A block of mass m is pushed against a spring that has a spring constant k. The spring is compressed by a distance d, and then the block is released. We observe that the block is launched by the spring along a horizontal frictionless surface with a final speed v.
If a second block, this one having a mass of 4m, is pushed against the spring and released, we observe that it gains a final speed of 2v.
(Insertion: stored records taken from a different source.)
Lemma rollback_live_spec ctx window s :
  wp (rollback_live ctx window) (fun v s' => still s s' /\ rp_RolledBack v <> Some true \/ rolled_to s s' (rp_RolledBack v = Some true)) anywhere s.
Proof.
  unfold rollback_live. apply wp_bind, wp_gets. destruct (Live (rec s)) as [live|] eqn:El;
    [|apply wp_ret; left; by split; [apply still_refl|]].
  destruct (other_window _ _); [apply wp_ret; left; by split; [apply still_refl|]|].
  eapply wp_mono_post.
  - by eapply (rollback_recorded (fun err => mkReply 500 applyCodeApplyFailed false (Some false) "" (rollback_msg err))
      (mkReply 200 "" false (Some true) "" "") ctx live live s El (sameRevision_refl live)).
  - intros v s' (Hn & Hro & Hv). right. split_and!; [done|done| |by rewrite El]. intros Hv'. destruct Hv as [[? ->]|(_ & ?)]; done.
Qed.
Lemma RollbackNow_well m only s : wp (RollbackNow m only) (fun _ s' => well s -> well s') anywhere s.
Proof.
  unfold RollbackNow. destruct (rollbackNow_start _ _ _) as [e|m'|m' ep rb]; [by apply wp_ret|by apply wp_bind, wp_modify, wp_ret|].
  apply wp_bind, wp_modify, wp_bind, wp_gets.
  apply (wp_seq _ _ (fun _ s' => well s -> well s')).
  - destruct (e ← rb; _) as [[e live]|]; [|by apply wp_ret].
    eapply wp_mono_post; [apply windowRollback_spec|]. intros v s' H Hw. by eapply (still_or_rolled _ _ _ H).
  - intros err s1 H1. apply wp_bind, wp_gets. destruct (failsafe s1) as [m1|]; [|by apply wp_ret].
    destruct (rollbackNow_settle m1 ep err). by apply wp_bind, wp_modify, wp_ret.
Qed.
Lemma applyRollback_well ctx window s : wp (applyRollback ctx window) (fun _ s' => well s -> well s') anywhere s.
Proof.
  assert (Hlive : wp (rollback_live ctx window) (fun _ s' => well s -> well s') anywhere s).
  { eapply wp_mono_post; [apply rollback_live_spec|]. intros v s' H Hw. destruct H as [[H _]|H]; [by eapply still_well|by eapply rolled_to_well]. }
  unfold applyRollback. apply wp_bind, wp_gets. destruct (failsafe s) as [m|]; [|done]. destruct (pending m); [|done].
  unfold rollback_window. apply wp_bind, wp_gets. destruct (_ && _); [by apply wp_ret|].
  eapply wp_seq; [apply RollbackNow_well|]. intros v s' H. apply wp_bind, wp_gets. by apply wp_ret.
Qed.

(** ** Converging *)
Lemma converge_planes m : same_planes (convergeMaterialization m) m.
Proof.
  unfold convergeMaterialization, same_planes. cbn. destruct (absent (k_Action (m_Kernel m))) eqn:E; cbn; split_and!; try done.
  intros Hp. unfold kernel_present, absent in *. apply bool_decide_eq_true in E, Hp. by rewrite E in Hp.
Qed.
Lemma convergeLocked_spec ctx rev s :
  wp (convergeLocked ctx rev) (fun e s' => only_router s s' /\
    (e = None -> real (rv_Materialization rev) = true -> runs (rv_Materialization rev) (world s'))) anywhere s.
Proof.
  unfold convergeLocked. apply wp_bind, wp_modify, wp_bind. eapply wp_mono; [by apply execute_spec| |done].
  intros [r e] s1 (_ & Hruns & How). cbn in *. apply wp_bind.
  apply (wp_mono_post _ (fun _ s2 => world s2 = world s1 /\ only_router s s2)).
  { assert (Ho : only_router s s1).
    { eapply only_router_trans; [|by apply only_world_router]. by destruct s. }
    destruct (_ && _); [apply wp_modify|by apply wp_ret]. split; [done|].
    eapply only_router_trans; [exact Ho|]. by destruct s1. }
  intros _ s2 [Hw2 Ho2]. apply wp_bind, wp_modify, wp_ret. cbn. split; [eapply only_router_trans; [exact Ho2|by destruct s2]|].
  intros -> Hreal. rewrite Hw2. eapply same_planes_runs; [apply converge_planes|]. apply Hruns; [done|].
  destruct (same_planes_real _ _ (converge_planes (rv_Materialization rev))) as [-> _]. done.
Qed.
Lemma plane_missing_spec ctx k post s :
  kernelPostcheck ops = Some post ->
  wp (plane_missing ctx k post) (fun b s' => rec s' = rec s /\ calm (world s) (world s') /\ (b = false -> whole (world s') (plane k))) anywhere s.
Proof.
  intros Hp. unfold plane_missing. apply wp_bind, wp_lift; [|done]. intros [e|] w Ew.
  - apply wp_ret. split_and!; [done|by eapply (law_kernel_postcheck _ Laws)|done].
  - apply wp_bind, wp_modify, wp_ret. split_and!; [done|by eapply (law_kernel_postcheck _ Laws)|].
    intros _. by eapply (law_present _ Laws).
Qed.
(** A tick that did what it had to leaves the supervised plane in, whatever was on the router. *)
Lemma reconcile_spec ctx s :
  wp (reconcileKernelPlane ctx) (fun b s' => rec s' = rec s /\ same_core (world s) (world s') /\
    (b = true -> keeps_planes (world s) (world s') \/ plane_named (rec s) (world s'))) anywhere s.
Proof.
  unfold reconcileKernelPlane. apply wp_bind, wp_gets, wp_bind, wp_gets, wp_bind, wp_lift; [|done]. intros got w Ew.
  pose proof (law_tryLock FL _ _ _ _ Ew) as [Hs0 Hk0]. set (s0 := s <| world := w |>).
  assert (Hdone : forall b, wp (mret b) (fun b s' => rec s' = rec s /\ same_core (world s) (world s') /\
    (b = true -> keeps_planes (world s) (world s') \/ plane_named (rec s) (world s'))) anywhere s0).
  { intros b. apply wp_ret. split_and!; [done|done|by left]. }
  destruct (_ || _); [apply Hdone|]. destruct (supervisedBaseline (rec s)) as [base|] eqn:Eb; [|apply Hdone].
  destruct (kernelPostcheck ops) as [post|] eqn:Ep; [|apply Hdone]. destruct (kernel ops) as [install|] eqn:Ei; [|apply Hdone].
  destruct (negb (known _) || _) eqn:Ek; [apply Hdone|]. set (k := _ <| k_Retire := [] |>).
  assert (Hin : forall w, whole w (plane k) -> plane_named (rec s) w).
  { intros w' Hw rev Hrev _ _. rewrite Eb in Hrev. by injection Hrev as <-. }
  assert (Ht : forall a b c, same_core a b -> same_core b c -> same_core a c) by (unfold same_core; congruence).
  eapply wp_seq; [by apply plane_missing_spec|]. intros b s1 (Hr1 & [Hc1 _] & Hp1).
  pose proof (Ht _ _ _ Hs0 Hc1) as H1. destruct b; cbn [negb].
  2:{ apply wp_ret. split_and!; [by rewrite Hr1|done|right; by apply Hin, Hp1]. }
  apply wp_bind, wp_gets. case_bool_decide; [apply wp_ret; split_and!; [by rewrite Hr1|done|done]|].
  eapply wp_seq; [by apply plane_missing_spec|]. intros b s2 (Hr2 & [Hc2 _] & Hp2).
  pose proof (Ht _ _ _ H1 Hc2) as H2. destruct b; cbn [negb].
  2:{ apply wp_ret. split_and!; [by rewrite Hr2, Hr1|done|right; by apply Hin, Hp2]. }
  apply wp_bind, wp_modify, wp_bind, wp_lift; [|done]. intros e w3 E3. cbn in E3.
  destruct (law_kernel _ Laws _ _ _ _ _ _ _ Ei E3) as [Hc3 _]. pose proof (Ht _ _ _ H2 Hc3) as H3. destruct e as [e|].
  { apply wp_ret. cbn. split_and!; [by rewrite Hr2, Hr1|done|done]. }
  eapply wp_seq; [by apply plane_missing_spec|]. intros b s4 (Hr4 & [Hc4 _] & Hp4). apply wp_ret. cbn in *.
  split_and!; [by rewrite Hr4, Hr2, Hr1|exact (Ht _ _ _ H3 Hc4)|].
  intros Hb. apply negb_true_iff in Hb. right. by apply Hin, Hp4.
Qed.
Lemma reconcile_well ctx s : wp (reconcileKernelPlane ctx) (fun b s' => b = true -> well s -> well s') anywhere s.
Proof.
  eapply wp_mono_post; [apply reconcile_spec|]. intros b s' (Hr & Hc & Hk) Hb [Hn Hcl]. split; [|unfold closed; by rewrite Hr].
  unfold named. rewrite Hr. intros Hoff. destruct (Hn Hoff) as [Hp Hco]. split.
  - destruct (Hk Hb) as [Hkeep|]; [by eapply plane_named_keeps|done].
  - unfold core_named. by rewrite Hc.
Qed.
Lemma convergeAfterInstall_well ctx s :
  wp (convergeAfterInstall ctx) (fun v s' => forall b, v = inr b -> well s -> well s') anywhere s.
Proof.
  unfold convergeAfterInstall. apply wp_bind, wp_gets, wp_bind, wp_gets.
  destruct (routingIsOff (rec s)) eqn:Eo; [by apply wp_ret|]. destruct (appliedBaseline (rec s)) as [base|] eqn:Eb; [|by apply wp_ret].
  destruct (_ || _) eqn:Ec; [by apply wp_ret|]. eapply wp_seq; [apply convergeLocked_spec|].
  intros e s1 [Ho Hruns]. apply wp_ret. intros b Hv [_ Hcl]. destruct e as [e|]; [done|].
  destruct (only_router_books _ _ Ho) as [Hr _].
  repeat (apply orb_false_iff in Ec as [Ec ?]). apply settled_well; [|unfold closed; by rewrite Hr].
  rewrite Hr. split; [match goal with H : bool_decide (is_Some _) = false |- _ => apply bool_decide_eq_false in H; by apply eq_None_not_Some in H end|].
  intros rev Hrev Hreal. rewrite Eb in Hrev. injection Hrev as <-. by apply Hruns.
Qed.
End control.

(** * The routing switch and boot

    The switch keeps the invariant of the record, whatever fails in it; and a boot attempt that finished
    establishes it whatever the router and the record on disk were. Outside the demo. *)

Section switch.
Context {Car : Carriers} {R : Router} {V : RouterView} {F : Front} (Laws : RouterLaws ops) (FL : FrontLaws).
Context (NoDemo : forall w, demoNow w = false) (no_core : CoreArtifact).
Implicit Types (s : Server) (w : World) (r : ApplyState).

(** With routing off and no Test recorded the invariant holds whatever is on the router. *)
Definition is_off r : Prop := is_Some (RoutingOff r) /\ Live r = None.
Lemma is_off_well s : is_off (rec s) -> well s.
Proof.
  intros [[o Ho] Hl]. split; [|intros _; exact Hl]. intros Hoff. unfold routingIsOff in Hoff. by rewrite Ho in Hoff.
Qed.
Definition same_rec s s' : Prop := rec s' = rec s.
#[local] Instance same_rec_bookish : Bookish same_rec.
Proof. unfold same_rec. split; [done|done|]. intros s1 s2 s3 -> ->. done. Qed.
Lemma removeRouting_rec ctx revs s : wp (removeRouting no_core ctx revs) (fun _ s' => rec s' = rec s) anywhere s.
Proof.
  assert (Hk : keeps same_rec (removeRouting no_core ctx revs)).
  { pose proof same_rec_bookish as HB.
    assert (Hrev : keeps same_rec (foldr (fun rev k => e ← remove_revision ctx rev; es ← k; mret (e ++ es)) (mret []) revs)).
    { induction revs as [|rev revs IH]; cbn; [by apply keeps_ret|].
      unfold remove_revision, remove_kernel, remove_native, op_report, report in *. keeps_all. }
    unfold removeRouting, op_report, report. keeps_all. }
  eapply wp_mono; [apply Hk|done|done].
Qed.
Lemma publish_spec f s : wp (publish f) (fun _ s' => writes f s s' /\ failsafe s' = failsafe s) anywhere s.
Proof. unfold publish. eapply wp_seq; [by apply update_spec|]. intros u s' H. by apply wp_gets. Qed.

Lemma routingOff_off ctx by_ s : wp (routingOffLocked no_core ctx by_) (fun _ s' => is_off (rec s')) anywhere s.
Proof.
  unfold routingOffLocked. apply wp_bind, wp_modify, wp_bind, wp_modify, wp_bind, wp_gets, wp_bind, wp_gets.
  eapply wp_seq; [apply publish_spec|]. intros e s1 [[Hr _] _].
  assert (H1 : is_off (rec s1)) by (rewrite Hr; by split; [eexists|]). clear Hr. apply wp_bind, wp_gets. rewrite NoDemo.
  eapply wp_seq; [apply removeRouting_rec|]. intros es s2 Hr2. apply wp_bind, wp_modify.
  assert (H2 : is_off (rec s2)) by (by rewrite Hr2).
  assert (Hpub : forall off s, is_off (rec s) -> wp (publish (publishRoutingOff off false)) (fun _ s' => is_off (rec s')) anywhere s).
  { intros off s' [_ Hl]. eapply wp_mono_post; [apply publish_spec|]. intros _ s'' [[-> _] _]. by split; [eexists|]. }
  case_match.
  - eapply wp_seq; [by apply Hpub|]. intros ? s3 H3. by apply wp_ret.
  - apply (wp_seq _ _ (fun _ s' => is_off (rec s'))).
    { destruct (RoutingOff _); [|by apply wp_ret]. case_match; [by apply wp_ret|by apply Hpub]. }
    intros e3 s3 H3. apply (wp_seq _ _ (fun _ s' => is_off (rec s'))).
    { repeat case_match; first [by apply wp_modify|by apply wp_ret]. }
    intros ? s4 H4. by apply wp_ret.
Qed.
By what distance was the spring compressed in this second case?
2d
25d
16d
d
4d
(basically which factor does it go up by)... if someone could explain this to me as opposed to just giving me the answer it would be greatly appreciated.. thanks again
2006-10-18 12:20:43 · 3 answers · asked by stylesofbeyond40 1 in Science & Mathematics ➔ Physics
Given that m = m(0), v=v(0), and x=d, then
F = kx = ma => the spring constant k = ma/x = m(0)a/d
Using equations of motion v(f)^2=v(i)^2-2ax, we get:
a = (v(f)^2 - v(i)^2)/2x = v(0)^2/2d
Therefore, k = (m(0)/2) (v(0)/d)^2
So if now m=4m(0), and v=2(v(0), what is x in terms of d?
F = kx = ma => x = ma/k
Now using a = (v(f)^2 - v(i)^2)/2x, we get a = 2v(0)^2/x
Also, plug in the terms we solved earlier for k, then:
x = [4m(0)(2v(0)^2/x)] / [(m(0)/2) (v(0)/d)^2]
Now solve for x, and we get: x = 4d.
2006-10-18 13:01:01 · answer #1 · answered by PhysicsDude 7 · 1⤊ 1⤋
I think since it goes by a factor of 4 so the answer would be d. In otherwords it requires 4 times the mass to slow an objects v to 1/2 of an object 4 times light given the same force is applied.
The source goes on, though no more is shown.